[Collected data entries]
Lemma min_from_first {A} (key : A -> Z) (l : list A) (x : A) :
  exists pre post,
    x :: l = pre ++ min_from key x l :: post /\
    Forall (fun y => key (min_from key x l) < key y) pre /\
    Forall (fun y => key (min_from key x l) <= key y) post.
Proof.
  revert x. induction l as [|y l IH]; intros x.
  - exists [], []. simpl. repeat constructor.
  - simpl. destruct (Z.ltb_spec (key y) (key x)) as [Hlt|Hge].
    + destruct (IH y) as (pre & post & Heq & Hpre & Hpost).
      exists (x :: pre), post. split; [simpl; rewrite Heq; reflexivity|].
      split; [|exact Hpost]. constructor; [|exact Hpre].
      assert (Hy : y ∈ pre ++ min_from key y l :: post)
        by (rewrite <- Heq; left).
      apply elem_of_app in Hy as [Hy|Hy].
      * rewrite Forall_forall in Hpre. specialize (Hpre _ Hy). lia.
      * apply elem_of_cons in Hy as [Hy|Hy]; [rewrite <- Hy; lia|].
        rewrite Forall_forall in Hpost. specialize (Hpost _ Hy). lia.
    + destruct (IH x) as (pre & post & Heq & Hpre & Hpost).
      destruct pre as [|x' pre].
      * simpl in Heq. injection Heq as Hx Hl.
        subst post. exists [], (y :: l). rewrite <- Hx in *. simpl.
        split; [reflexivity|]. split; [constructor|].
        constructor; [lia|exact Hpost].
      * simpl in Heq. injection Heq as Hx Hl. subst x'.
        exists (x :: y :: pre), post.
        split; [simpl; rewrite <- Hl; reflexivity|].
        split; [|exact Hpost].
        apply Forall_cons in Hpre as [Hx Hpre].
        constructor; [exact Hx|]. constructor; [lia|exact Hpre].
Qed.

▶ [YOUR INSTRUCTIONS] Working through the records above, copy each one exactly.

▶ [RESPONSE TO THE TASK]
Lemma min_from_first {A} (key : A -> Z) (l : list A) (x : A) :
  exists pre post,
    x :: l = pre ++ min_from key x l :: post /\
    Forall (fun y => key (min_from key x l) < key y) pre /\
    Forall (fun y => key (min_from key x l) <= key y) post.
Proof.
  revert x. induction l as [|y l IH]; intros x.
  - exists [], []. simpl. repeat constructor.
  - simpl. destruct (Z.ltb_spec (key y) (key x)) as [Hlt|Hge].
    + destruct (IH y) as (pre & post & Heq & Hpre & Hpost).
      exists (x :: pre), post. split; [simpl; rewrite Heq; reflexivity|].
      split; [|exact Hpost]. constructor; [|exact Hpre].
      assert (Hy : y ∈ pre ++ min_from key y l :: post)
        by (rewrite <- Heq; left).
      apply elem_of_app in Hy as [Hy|Hy].
      * rewrite Forall_forall in Hpre. specialize (Hpre _ Hy). lia.
      * apply elem_of_cons in Hy as [Hy|Hy]; [rewrite <- Hy; lia|].
        rewrite Forall_forall in Hpost. specialize (Hpost _ Hy). lia.
    + destruct (IH x) as (pre & post & Heq & Hpre & Hpost).
      destruct pre as [|x' pre].
      * simpl in Heq. injection Heq as Hx Hl.
        subst post. exists [], (y :: l). rewrite <- Hx in *. simpl.
        split; [reflexivity|]. split; [constructor|].
        constructor; [lia|exact Hpost].
      * simpl in Heq. injection Heq as Hx Hl. subst x'.
        exists (x :: y :: pre), post.
        split; [simpl; rewrite <- Hl; reflexivity|].
        split; [|exact Hpost].
        apply Forall_cons in Hpre as [Hx Hpre].
        constructor; [exact Hx|]. constructor; [lia|exact Hpre].
Qed.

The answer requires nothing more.